Collected data:
+ + + +
Definition cc_add_version (e : cc_entry_t) : cc_entry_t := e <| versions ::= fun l => l ++ [mk_version (version e) (value e) (updated_at e)] |>.
Definition cc_notify (center : cc_config_center) (ns k v : list Z) : list notice :=
  (fun s => mk_notice (user_data s) ns k v) <$> List.filter (fun s => bool_decide (sub_namespace s = ns)) (subscribers center).

Definition cc_center_create : cc_config_center := mk_center (replicate bucket_count []) [].

(** A new value in an existing entry. *)
Definition replace_value (e : cc_entry_t) (v : list Z) (now : Z) : cc_entry_t :=
  (cc_add_version e) <| value := v |> <| version ::= Z.add 1 |> <| updated_at := now |>.
Definition new_entry (ns gr k v : list Z) (now : Z) : cc_entry_t :=
  mk_entry (truncated CC_MAX_KEY_LEN k) v 1 now now (truncated CC_MAX_NAMESPACE_LEN ns) (truncated CC_MAX_GROUP_LEN gr) CC_ENC_NONE [] None.
Definition cc_config_put (center : cc_config_center) (ns gr k v : list Z) (now : Z) : Z * list notice * cc_config_center :=
  let center :=
    match found center ns gr k with
    | Some (p, e) => set_entry p (replace_value e v now) center
    | None => center <| buckets ::= alter (cons (new_entry ns gr k v now)) (bucket_of ns gr k) |>
    end in
  (0, cc_notify center ns k v, center).

(** The caller's copy of an entry. *)
Definition config_of (e : cc_entry_t) : cc_config_entry_t :=
  mk_config (key e) (value e) (version e) (created_at e) (updated_at e) (namespace_ e) (group_ e) (encrypt_type e).
Definition cc_config_get (center : cc_config_center) (ns gr k : list Z) : option cc_config_entry_t :=
  '(_, e) ← found center ns gr k; Some (config_of e).
Definition cc_config_delete (center : cc_config_center) (ns gr k : list Z) : Z * cc_config_center :=
  match cc_find center ns gr k with
  | Some p => (0, center <| buckets ::= alter (delete p.2) p.1 |>)
  | None => (-1, center)
  end.

(** ** Encryption *)

Definition cc_xor_crypt (input enc_key : list Z) : option (list Z) :=
  match input, enc_key with
  | [], _ => Some []
  | _, [] => None
  | _, _ => Some (imap (fun i c => Z.lxor c (nth (i mod length enc_key) enc_key 0)) input)
  end.
(** The encrypted bytes are handed on as a C string. *)
Definition cc_config_put_encrypted (center : cc_config_center) (ns gr k v enc_key : list Z) (now : Z) : option (Z * list notice * cc_config_center) :=
  enc ← cc_xor_crypt v enc_key;
  let '(r, calls, center) := cc_config_put center ns gr k (cstr enc) now in
  Some (r, calls, match found center ns gr k with Some (p, e) => set_entry p (e <| encrypt_type := CC_ENC_AES |>) center | None => center end).
(** [Some None] is -1. *)
Definition cc_config_get_decrypted (center : cc_config_center) (ns gr k : list Z) (out_size : nat) (enc_key : list Z) : option (option (list Z)) :=
  match found center ns gr k with
  | None => Some None
  | Some (_, e) => if (out_size =? 0)%nat then None else out ← cc_xor_crypt (take (out_size - 1) (value e)) enc_key; Some (Some out)
  end.

(** ** Versions *)

Definition find_version (e : cc_entry_t) (ver : Z) : option cc_config_version_t :=
  i ← find_idx (fun v => v_version v =? ver) (versions e); versions e !! i.
Definition cc_config_get_version (center : cc_config_center) (ns gr k : list Z) (ver : Z) : option cc_config_entry_t :=
  '(_, e) ← found center ns gr k;
  if ver =? version e then cc_config_get center ns gr k
  else v ← find_version e ver; Some (mk_config (key e) (v_value v) (v_version v) (v_created_at v) (v_created_at v) (namespace_ e) (group_ e) (encrypt_type e)).
Definition cc_config_list_versions (center : cc_config_center) (ns gr k : list Z) : option (list cc_config_version_t) :=
  '(_, e) ← found center ns gr k; Some (take CC_MAX_VERSIONS (versions e)).
Definition cc_config_rollback (center : cc_config_center) (ns gr k : list Z) (ver now : Z) : Z * list notice * cc_config_center :=
  match found center ns gr k with
  | None => (-1, [], center)
  | Some (p, e) =>
      match find_version e ver with
      | Some v => (0, cc_notify center ns k (v_value v), set_entry p (replace_value e (v_value v) now) center)
      | None => (-1, [], center)
      end
  end.

(** ** Gray releases *)

Definition cc_gray_release_set (center : cc_config_center) (ns gr k : list Z) (gray : cc_gray_release_t) : Z * cc_config_center :=
  match found center ns gr k with
  | Some (p, e) => (0, set_entry p (e <| gray_release := Some gray |>) center)
  | None => (-1, center)
  end.
Definition cc_gray_release_get (center : cc_config_center) (ns gr k instance_ip : list Z) : option cc_config_entry_t :=
  '(_, e) ← found center ns gr k;
  match gray_release e with
  | Some g =>
      if bool_decide (gray_type g = CC_GRAY_IP) && existsb (fun ip => bool_decide (ip = instance_ip)) (target_ips g) then
        Some ((config_of e) <| c_value := gray_value g |> <| c_version := gray_version g |>)
      else cc_config_get center ns gr k
  | None => cc_config_get center ns gr k
  end.

(** ** Subscribers *)

Definition cc_subscribe (center : cc_config_center) (ns : list Z) (user : Z) : Z * cc_config_center :=
  if (256 <=? length (subscribers center))%nat then (-1, center)
  else (0, center <| subscribers ::= fun l => l ++ [mk_sub user (truncated CC_MAX_NAMESPACE_LEN ns)] |>).
Definition cc_unsubscribe (center : cc_config_center) (ns : list Z) : Z * cc_config_center :=
  match find_idx (fun s => bool_decide (sub_namespace s = ns)) (subscribers center) with
  | Some i => (0, center <| subscribers ::= delete i |>)
  | None => (-1, center)
  end.
Definition cc_poll_update (center : cc_config_center) (ns gr : list Z) : list notice :=
  mjoin ((fun e => cc_notify center ns (key e) (value e)) <$>
    List.filter (fun e => bool_decide (namespace_ e = ns) && bool_decide (group_ e = gr)) (all_entries center)).
Definition cc_poll_all (center : cc_config_center) : list notice :=
  mjoin ((fun e => cc_notify center (namespace_ e) (key e) (value e)) <$> all_entries center).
+ + + +
• Directions
Only the lines from the one containing "Definition cc_poll_all (center" through the last line of the entries above should be copied, exactly as written.

• Solution for this task
Definition cc_poll_all (center : cc_config_center) : list notice :=
  mjoin ((fun e => cc_notify center (namespace_ e) (key e) (value e)) <$> all_entries center).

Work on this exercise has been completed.